Hillstrom Museum to Present New Exhibitions on Feb. 16

The Hillstrom Museum of Art at Gustavus Adolphus College will present three new exhibitions beginning on Monday, Feb. 16. Imagined Worlds, Large and Small: the Photographs of Sarah Hobbs and Lori Nix, will be on view through April 19, concurrently with two additional exhibitions, In Memory of Richard L. Hillstrom, 1915-2014, and FOCUS IN/ON: Everett…

Lori Nix, Shoe Store, from the series The City, 2013, archival pigment print, 40 x 51 ½ inches
Lori Nix, Shoe Store, from the series The City, 2013, archival pigment print, 40 x 51 ½ inches

The Hillstrom Museum of Art at Gustavus Adolphus College will present three new exhibitions beginning on Monday, Feb. 16. Imagined Worlds, Large and Small: the Photographs of Sarah Hobbs and Lori Nix, will be on view through April 19, concurrently with two additional exhibitions, In Memory of Richard L. Hillstrom, 1915-2014, and FOCUS IN/ON: Everett Shinn’s Magician with Shears.

An opening reception will be held from 7 to 9 p.m. on Feb. 23, with gallery talks by artists Lori Nix and Sarah Hobbs beginning at 7:30 p.m. Please note that the opening reception, originally scheduled for Feb. 16, was postponed one week due to weather and travel issues with one of the artists.

Imagined Worlds, Large and Small: the Photographs of Sarah Hobbs and Lori Nix features photography of created environments, with each artist working on a different scale. Lori Nix works in miniature, constructing detailed dioramas that are photographed and then disassembled. Sarah Hobbs creates life-size, site-specific installations and then photographs them. Both artists create images devoid of human figures that rely on the viewer’s engagement to complete the work. Hobbs’s photographs place the viewer in the position of the unseen individual whose neurotic tendencies are explored in the image. Her works are culled from several series, titled Small Problems in Living, Does This Sound Like You?, Emotional Management, and Overpacked. Nix’s apocalyptic works from her series The City invite the viewer to be a member of the unseen humanity and to contemplate what has led to its absence. Both artists’ works explore and blur boundaries between the real, the unreal, and the surreal, through staged interiors that serve as metaphors for our emotions, fears, and imaginings.

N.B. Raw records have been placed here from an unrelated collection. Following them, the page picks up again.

(** *** Opening another lead *)

(** C12.  A lead on display can be opened while the panel is open on another:
    the panel stays, with its draft and its error, and is now the panel
    of the lead just opened. *)
Theorem open_lead_keeps_draft app s lead messages :
  reachable app -> is_ok (view app) = true -> In lead (displayed (app_sys app)) ->
  app_panel app = Some s ->
  step app (app_after (LeadOpened lead) messages app)
  /\ exists s', app_panel (app_after (LeadOpened lead) messages app) = Some s'
       /\ panel s' = panel s /\ lead_id s' = property_id lead
       /\ panel_calls s' = (panel_calls s ++ [CallMarkRead (property_id lead)])%list.
Proof.
  intros Hreach Hok Hin Hs.
  destruct (view app) as [tree|] eqn:Hrender; [clear Hok|discriminate Hok].
  split.
  - apply (app_event now app tree _ messages Hrender), (app_view_offers _ _ _ Hrender); eauto 10.
  - destruct (app_marks_every_render app s Hreach Hs) as [_ Hdeps].
    cbn; rewrite Hs; eexists; split; [reflexivity|].
    unfold rendered, run_mark_read; cbn.
    destruct (decide _) as [Heq|_]; [apply Hdeps in Heq; cbn in Heq; lia|].
    repeat split.
Qed.

(** An event that the page offers is a step. *)
Lemma app_acts app e messages :
  is_ok (view app) = true ->
  (forall tree, view app = Ok tree -> offered tree e) ->
  step app (app_after e messages app).
Proof.
  destruct (view app) as [tree|] eqn:Hrender; [intros _ He|discriminate].
  exact (app_event now app tree e messages Hrender (He tree eq_refl)).
Qed.

End AppFacts.

(** ** Examples on the reference host *)

Definition lead_b : Lead := chat_lead "b" "Bogdan" "2024-01-01" (Some "2024-03-10T09:00:00Z") [].

(** The leads have arrived. *)
Definition app_loaded : AppState :=
  {| app_sys := chats_loaded; app_form := None; app_panel := None; app_messages := no_messages |}.

(** The operator opens [a] and types a reply, *)
Definition app_typed : AppState :=
  app_after (host := host_bucharest) (DraftTyped "hello") no_messages
    (app_after (host := host_bucharest) (LeadOpened lead_a) no_messages app_loaded).

(** opens [b] from the list, *)
Definition app_switched : AppState :=
  app_after (host := host_bucharest) (LeadOpened lead_b) no_messages app_typed.

(** and sends. *)
Definition app_sent : AppState :=
  app_after (host := host_bucharest) ReplySent no_messages app_switched.

(** The filters are shown and a type is ticked. *)
Definition app_filtering : AppState :=
  app_after (host := host_bucharest) (FiltersEdited (EditType (type_option 3 "Teren")))
    no_messages (app_after (host := host_bucharest) FiltersToggled no_messages app_loaded).

Local Notation "'step0'" := (app_step (host := host_bucharest) sample_today).
Local Notation "'reachable0'" := (app_reachable (host := host_bucharest) sample_today).
Local Notation "'view0'" := (app_view (host := host_bucharest) sample_today).

(** An event of a concrete page: the page renders, and offers it. *)
Local Ltac acts :=
  apply app_acts; [vm_compute; reflexivity|];
  intros tree Hrender; apply (app_view_offers _ _ _ _ Hrender).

Hobbs lives in Atlanta, Georgia, and her works are found in prominent collections such as the Art Institute of Chicago, the Los Angeles County Museum of Art, and the Brooklyn Museum of Art. Nix lives in Brooklyn, New York, and her works are in important collections such as the Smithsonian American Art Museum in Washington, D.C., the George Eastman House in Rochester, New York, and the Museum of Fine Arts, Houston.

Imagined Worlds, Large and Small was organized by the Hillstrom Museum of Art in collaboration with Gustavus Associate Professor of Art and Art History Priscilla Briggs, who teaches photography and video classes at the College. Hobbs will visit campus to work with students in Briggs’s Digital Photography II class to create an installation and then photograph it, an activity supported with funds from the College’s Ethel and Edgar Johnson Fund for the Arts. The gallery talks in the exhibition by both Hobbs and Nix are presented with support from The Gustavus Artist Series.

In Memory of Richard L. Hillstrom, 1915-2014 is a focused exhibit presented as a memorial to the Reverend Richard L. Hillstrom, namesake of the Hillstrom Museum of Art and a 1938 graduate of Gustavus. A paragon of generosity, support, and friendship, Hillstrom died December 16, 2014 at the age of 99. The two oil paintings on view, Dunes (1894), by Homer Dodge Martin (1836-1897), and Breaker (c. 1930s or 1940s), by Harry D. Froot (1892-1952), are the final artworks to come to the Museum from Hillstrom’s collection. The total number of works given by Hillstrom to the Museum is around 250, and these were the last two artworks he had in his apartment, favorites kept until his final day.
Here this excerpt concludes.